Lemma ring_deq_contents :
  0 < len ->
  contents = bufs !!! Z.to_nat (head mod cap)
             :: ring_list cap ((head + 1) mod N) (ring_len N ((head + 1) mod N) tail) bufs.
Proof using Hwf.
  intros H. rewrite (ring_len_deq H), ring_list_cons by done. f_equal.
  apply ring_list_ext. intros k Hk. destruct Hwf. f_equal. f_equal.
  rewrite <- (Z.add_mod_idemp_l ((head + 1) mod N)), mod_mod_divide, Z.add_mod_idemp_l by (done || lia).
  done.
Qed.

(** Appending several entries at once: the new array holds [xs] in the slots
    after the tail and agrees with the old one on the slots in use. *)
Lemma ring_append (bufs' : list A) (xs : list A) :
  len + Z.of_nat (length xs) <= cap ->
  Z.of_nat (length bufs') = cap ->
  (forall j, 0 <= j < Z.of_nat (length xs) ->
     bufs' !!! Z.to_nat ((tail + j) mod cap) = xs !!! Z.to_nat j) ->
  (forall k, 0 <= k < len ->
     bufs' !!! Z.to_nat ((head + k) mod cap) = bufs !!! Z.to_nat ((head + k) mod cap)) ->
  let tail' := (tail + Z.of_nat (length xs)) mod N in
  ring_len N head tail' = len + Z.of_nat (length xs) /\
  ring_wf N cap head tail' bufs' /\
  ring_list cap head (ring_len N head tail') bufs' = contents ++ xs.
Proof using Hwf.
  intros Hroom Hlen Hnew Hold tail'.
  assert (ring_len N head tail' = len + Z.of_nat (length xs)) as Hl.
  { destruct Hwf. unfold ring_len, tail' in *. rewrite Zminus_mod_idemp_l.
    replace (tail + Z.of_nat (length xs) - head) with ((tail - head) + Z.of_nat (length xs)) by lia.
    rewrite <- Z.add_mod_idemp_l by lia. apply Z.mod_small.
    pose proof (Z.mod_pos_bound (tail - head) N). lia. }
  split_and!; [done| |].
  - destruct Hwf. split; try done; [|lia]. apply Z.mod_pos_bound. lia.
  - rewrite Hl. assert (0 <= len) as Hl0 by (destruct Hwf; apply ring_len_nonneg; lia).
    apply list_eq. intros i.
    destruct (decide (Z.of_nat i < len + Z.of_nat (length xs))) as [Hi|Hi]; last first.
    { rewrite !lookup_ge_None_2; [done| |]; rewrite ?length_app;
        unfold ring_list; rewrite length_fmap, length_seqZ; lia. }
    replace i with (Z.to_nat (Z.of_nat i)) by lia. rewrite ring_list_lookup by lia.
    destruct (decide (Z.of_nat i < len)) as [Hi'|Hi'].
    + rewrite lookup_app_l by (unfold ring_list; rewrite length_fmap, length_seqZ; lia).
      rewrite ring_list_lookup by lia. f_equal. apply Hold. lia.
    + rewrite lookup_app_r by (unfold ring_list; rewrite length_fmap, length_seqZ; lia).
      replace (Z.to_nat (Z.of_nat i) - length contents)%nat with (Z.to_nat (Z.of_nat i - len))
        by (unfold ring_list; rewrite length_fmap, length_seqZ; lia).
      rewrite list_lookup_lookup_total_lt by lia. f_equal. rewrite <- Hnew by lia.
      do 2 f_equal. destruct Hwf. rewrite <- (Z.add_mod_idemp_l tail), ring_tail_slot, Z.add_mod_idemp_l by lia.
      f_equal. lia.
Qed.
+ + + +
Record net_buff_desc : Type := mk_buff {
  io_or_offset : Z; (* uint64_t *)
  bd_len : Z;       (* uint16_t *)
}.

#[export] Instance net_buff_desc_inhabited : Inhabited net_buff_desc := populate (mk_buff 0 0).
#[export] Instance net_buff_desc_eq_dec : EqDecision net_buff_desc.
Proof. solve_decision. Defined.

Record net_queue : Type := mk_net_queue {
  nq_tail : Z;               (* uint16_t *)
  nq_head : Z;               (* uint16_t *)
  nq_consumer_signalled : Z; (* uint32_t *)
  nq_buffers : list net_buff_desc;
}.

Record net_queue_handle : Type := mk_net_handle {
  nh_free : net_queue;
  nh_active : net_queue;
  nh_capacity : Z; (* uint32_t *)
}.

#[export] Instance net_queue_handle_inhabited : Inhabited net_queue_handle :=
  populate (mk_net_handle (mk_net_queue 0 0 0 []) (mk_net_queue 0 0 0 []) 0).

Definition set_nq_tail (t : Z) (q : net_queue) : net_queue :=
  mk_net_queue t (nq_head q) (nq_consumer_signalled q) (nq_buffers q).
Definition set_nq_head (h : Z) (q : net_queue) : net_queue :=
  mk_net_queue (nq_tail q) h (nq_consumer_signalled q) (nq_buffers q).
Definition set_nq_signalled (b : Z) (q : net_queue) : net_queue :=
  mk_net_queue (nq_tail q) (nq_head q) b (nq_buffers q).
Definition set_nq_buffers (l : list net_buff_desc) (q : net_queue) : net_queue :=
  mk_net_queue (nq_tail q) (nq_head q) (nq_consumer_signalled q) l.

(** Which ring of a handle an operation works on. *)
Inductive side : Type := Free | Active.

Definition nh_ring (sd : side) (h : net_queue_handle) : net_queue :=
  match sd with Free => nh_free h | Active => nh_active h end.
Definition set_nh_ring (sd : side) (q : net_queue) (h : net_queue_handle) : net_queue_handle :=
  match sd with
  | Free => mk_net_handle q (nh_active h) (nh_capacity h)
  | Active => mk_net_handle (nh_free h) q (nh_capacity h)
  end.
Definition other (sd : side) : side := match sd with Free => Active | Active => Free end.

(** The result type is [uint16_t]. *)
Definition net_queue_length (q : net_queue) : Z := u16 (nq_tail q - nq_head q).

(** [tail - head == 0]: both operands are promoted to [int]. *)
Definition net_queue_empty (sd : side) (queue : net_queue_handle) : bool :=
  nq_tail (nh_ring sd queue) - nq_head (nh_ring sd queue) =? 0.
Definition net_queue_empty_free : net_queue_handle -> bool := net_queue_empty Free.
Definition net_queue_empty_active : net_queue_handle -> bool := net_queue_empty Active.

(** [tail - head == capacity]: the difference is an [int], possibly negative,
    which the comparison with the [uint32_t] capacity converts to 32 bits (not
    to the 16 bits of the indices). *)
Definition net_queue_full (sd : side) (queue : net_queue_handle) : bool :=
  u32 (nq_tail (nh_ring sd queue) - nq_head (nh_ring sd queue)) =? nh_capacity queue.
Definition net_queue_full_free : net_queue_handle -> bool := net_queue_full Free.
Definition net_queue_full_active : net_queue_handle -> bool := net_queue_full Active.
+ + + +
Some lines of the listing may include the string "populate". Tally them and report only the total.

[Task response] 2